Comme on pouvait s’en douter, la Lycie était peuplée de Lyciens. Dans l’Illiade, ces derniers se battent avec bravoure aux côtés des Troyens et de leur bon roi Priam. Plus tard, les Lyciens en colère se distinguent dans leur opposition à la loi Devaquet. Chaque époque a les héros qu’elle mérite. Longtemps isolées en raison du relief tourmenté de l’arrière-pays, ces anciennes colonies grecques de la mer Égée baignent dans la culture gréco-romaine sous l’égide de Byzance jusqu’au XIVe siècle avant de plier l’échine sous le cimeterre ottoman.
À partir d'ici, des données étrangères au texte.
(** X6: after a [delete] that went through, [get] on the key raises
    [KeyError] with the field name, [has] returns false (the bucket stays,
    even when it is left empty), and every other slot reads as before. *)
Theorem delete_then_read {Value : Type}
    (store store' : MemoryKeyValueStore.t Value) (key : Key) :
  MemoryKeyValueStore.delete store key = Ok store' ->
  MemoryKeyValueStore.get store' key = Raise (KeyError (field_name key)) /\
  MemoryKeyValueStore.has store' key = Ok false /\
  forall key', slot key' <> slot key ->
    MemoryKeyValueStore.get store' key' = MemoryKeyValueStore.get store key' /\
    MemoryKeyValueStore.has store' key' = MemoryKeyValueStore.has store key'.
Proof.
  unfold MemoryKeyValueStore.delete, MemoryKeyValueStore.get,
    MemoryKeyValueStore.has, slot.
  destruct (MemoryKeyValueStore.d store !! MemoryKeyValueStore.actual_key key)
    as [bucket|] eqn:Hb; [|discriminate].
  destruct (bucket !! field_name key) as [v|]; [|discriminate].
  intros [= <-]. cbn. rewrite lookup_insert_eq, lookup_delete_eq.
  split; [done|]. split.
  { rewrite bool_decide_eq_false_2; [done|]. by intros [? ?]. }
  intros key' Hslot.
  destruct (decide (MemoryKeyValueStore.actual_key key
                    = MemoryKeyValueStore.actual_key key')) as [Ha | Ha].
  - rewrite <- Ha, lookup_insert_eq, Hb.
    rewrite lookup_delete_ne; [done|]. intros Hf. apply Hslot. congruence.
  - rewrite lookup_insert_ne by exact Ha. done.
Qed.

Lemma delete_then_read_witness :
  MemoryKeyValueStore.get Samples2.emptied Samples2.upvotes_key
  = Raise (KeyError (field_name Samples2.upvotes_key)) /\
  MemoryKeyValueStore.has Samples2.emptied Samples2.upvotes_key = Ok false /\
  forall key', slot key' <> slot Samples2.upvotes_key ->
    MemoryKeyValueStore.get Samples2.emptied key'
    = MemoryKeyValueStore.get Samples2.stored key' /\
    MemoryKeyValueStore.has Samples2.emptied key'
    = MemoryKeyValueStore.has Samples2.stored key'.
Proof.
  apply (delete_then_read Samples2.stored Samples2.emptied
           Samples2.upvotes_key).
  vm_compute. reflexivity.
Defined.

Lemma set_commutes {Value : Type}
    (store : MemoryKeyValueStore.t Value) (k1 k2 : Key) (v1 v2 : Value) :
  slot k1 <> slot k2 ->
  MemoryKeyValueStore.set (MemoryKeyValueStore.set store k1 v1) k2 v2
  = MemoryKeyValueStore.set (MemoryKeyValueStore.set store k2 v2) k1 v1.
Proof.
  unfold slot. intros Hslot. unfold MemoryKeyValueStore.set. cbn. f_equal.
  destruct (decide (MemoryKeyValueStore.actual_key k1
                    = MemoryKeyValueStore.actual_key k2)) as [Ha | Ha].
  - rewrite <- Ha, !lookup_insert_eq. cbn. rewrite !insert_insert_eq.
    f_equal. apply insert_insert_ne. intros Hf. apply Hslot. congruence.
  - rewrite (lookup_insert_ne _ _ _ _ Ha).
    rewrite (lookup_insert_ne _ _ _ _ (not_eq_sym Ha)).
    apply insert_insert_ne. congruence.
Qed.

Lemma foldr_by_item {Value : Type}
    (store : MemoryKeyValueStore.t Value) (items : list (Key * Value)) :
  foldr (fun kv acc => MemoryKeyValueStore.set acc (fst kv) (snd kv))
    store items
  = foldr (uncurry (fun key value acc => MemoryKeyValueStore.set acc key value))
      store items.
Proof.
  induction items as [|[k v] items IH]; cbn; [reflexivity|].
  rewrite IH. reflexivity.
Qed.

(** X7: [set_many] does not depend on the order in which the dictionary is
    iterated.  When no two keys of the dictionary name the same slot, making
    the writes one by one in any order of the items gives the store that
    [set_many] gives. *)
Theorem set_many_any_order {Value : Type}
    (store : MemoryKeyValueStore.t Value) (update_dict : gmap Key Value)
    (items : list (Key * Value)) :
  items ≡ₚ map_to_list update_dict ->
  (forall k1 k2, is_Some (update_dict !! k1) -> is_Some (update_dict !! k2) ->
     slot k1 = slot k2 -> k1 = k2) ->
  fold_left (fun acc kv => MemoryKeyValueStore.set acc (fst kv) (snd kv))
    items store
  = MemoryKeyValueStore.set_many store update_dict.
Proof.
  intros Hperm Hinj. unfold MemoryKeyValueStore.set_many.
  rewrite map_fold_foldr, <- fold_left_rev_right.
  rewrite (foldr_by_item store (rev items)).
  symmetry.
  apply (foldr_permutation (=)).
  - intros x ? ? ->. reflexivity.
  - intros j1 [k1 v1] j2 [k2 v2] b Hj H1 H2. cbn.
    apply set_commutes. intros Hs.
    assert (k1 = k2) as <-.
    { apply Hinj; [| |symmetry; exact Hs].
      - exists v1. apply elem_of_map_to_list, list_elem_of_lookup. eauto.
      - exists v2. apply elem_of_map_to_list, list_elem_of_lookup. eauto. }
    apply Hj.
    apply (NoDup_lookup _ j1 j2 k1 (NoDup_fst_map_to_list update_dict)).
    + by rewrite list_lookup_fmap, H1.
    + by rewrite list_lookup_fmap, H2.
  - rewrite <- Hperm. apply Permutation_rev.
Qed.

Lemma set_many_any_order_witness :
  fold_left (fun acc kv => MemoryKeyValueStore.set acc (fst kv) (snd kv))
    (reverse (map_to_list Samples2.two_keys)) MemoryKeyValueStore.init
  = MemoryKeyValueStore.set_many MemoryKeyValueStore.init Samples2.two_keys.
Proof.
  apply (set_many_any_order MemoryKeyValueStore.init Samples2.two_keys
           (reverse (map_to_list Samples2.two_keys))).
  - apply reverse_Permutation.
  - intros k1 k2 H1 H2 Hs. unfold Samples2.two_keys in H1, H2.
    apply lookup_insert_is_Some in H1 as [<- | [_ H1]];
      apply lookup_insert_is_Some in H2 as [<- | [_ H2]]; try reflexivity.
    + apply lookup_insert_is_Some in H2 as [<- | [_ H2]];
        [vm_compute in Hs; discriminate|].
      rewrite lookup_empty in H2. by destruct H2.
    + apply lookup_insert_is_Some in H1 as [<- | [_ H1]];
        [vm_compute in Hs; discriminate|].
      rewrite lookup_empty in H1. by destruct H1.
    + apply lookup_insert_is_Some in H1 as [<- | [_ H1]];
        [|rewrite lookup_empty in H1; by destruct H1].
      apply lookup_insert_is_Some in H2 as [<- | [_ H2]]; [reflexivity|].
      rewrite lookup_empty in H2. by destruct H2.
Defined.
Un long chemin de randonnée, imaginé en 1999 par Kate Clow, une Anglaise férue de trekking et d’histoire, se faufile au cœur d’une nature revêche, semée de ruines millénaires. Les 535 km entre Fethiye et Antalya se dégustent à petites gorgées comme un vieux raki le long d’une succession de sentiers muletiers, d’anciennes routes romaines et de chemins de chèvres. La Voie lycienne est probablement le meilleur moyen de joindre l’antique à l’agréable.
Antiques querelles
Le maquis méditerranéen n’est pas toujours aussi sec qu’on le pense… Malgré des débuts prometteurs sous un ciel décapé par le vent, la marche se poursuit sous des baquets d’eau tiède déversés par des nuages pressés de se soulager. Les fleurs roses toutes chiffonnées des cistes de Crète s’inclinent sous le poids des gouttes et les semelles glissent sur les racines des genévriers luisantes comme une brassée de boyaux tout chauds. Alors que le sentier redescend vers la côte, des ruines surgissent au milieu des pins noirs. Selon Strabon, ce géographe un peu louche, Olympos était l’une des vingt-trois villes constituant la Ligue Lycienne, une confédération de cités libres, brève parenthèse d’indépendance avant que la contrée ne soit balayée par les Perses Achéménides, puis absorbée par l’Empire romain. Les Lyciens, marins habiles et hardis, s’abandonnaient hélas plus que de raison aux honteux plaisirs de la piraterie. Rome ne pouvait tolérer une telle chienlit sur une côte aussi stratégique pour ses routes maritimes vers le Levant. En – 78, le consul romain Publio Servilio Vatia Isaurico accompagné d’un Jules César encore stagiaire — il n’avait que 22 ans — conquit Olympos après avoir réglé leur compte aux pirates. Des pièces de monnaie exhumées dans les vestiges de l’agora portent côté face la tête de Bellérophon et côté pile la silhouette de la chimère. En dépit de ce nom ridicule qui lui valut quolibets et moqueries durant toute sa scolarité, Bellérophon monté sur le cheval ailé Pégase débarrassa la Lycie de ce monstre mi-lion, mi-chèvre affublé d’une queue de serpent et crachant du feu, que Zeus avait acheté en kit un soir de biture dans un magasin Ikea. Aujourd’hui, la chimère n’est plus qu’une flamme de méthane jaillissant de la roche sur les hauteurs d’Olympos à peine plus lumineuse qu’un pet flambé.
Nom de Zeus !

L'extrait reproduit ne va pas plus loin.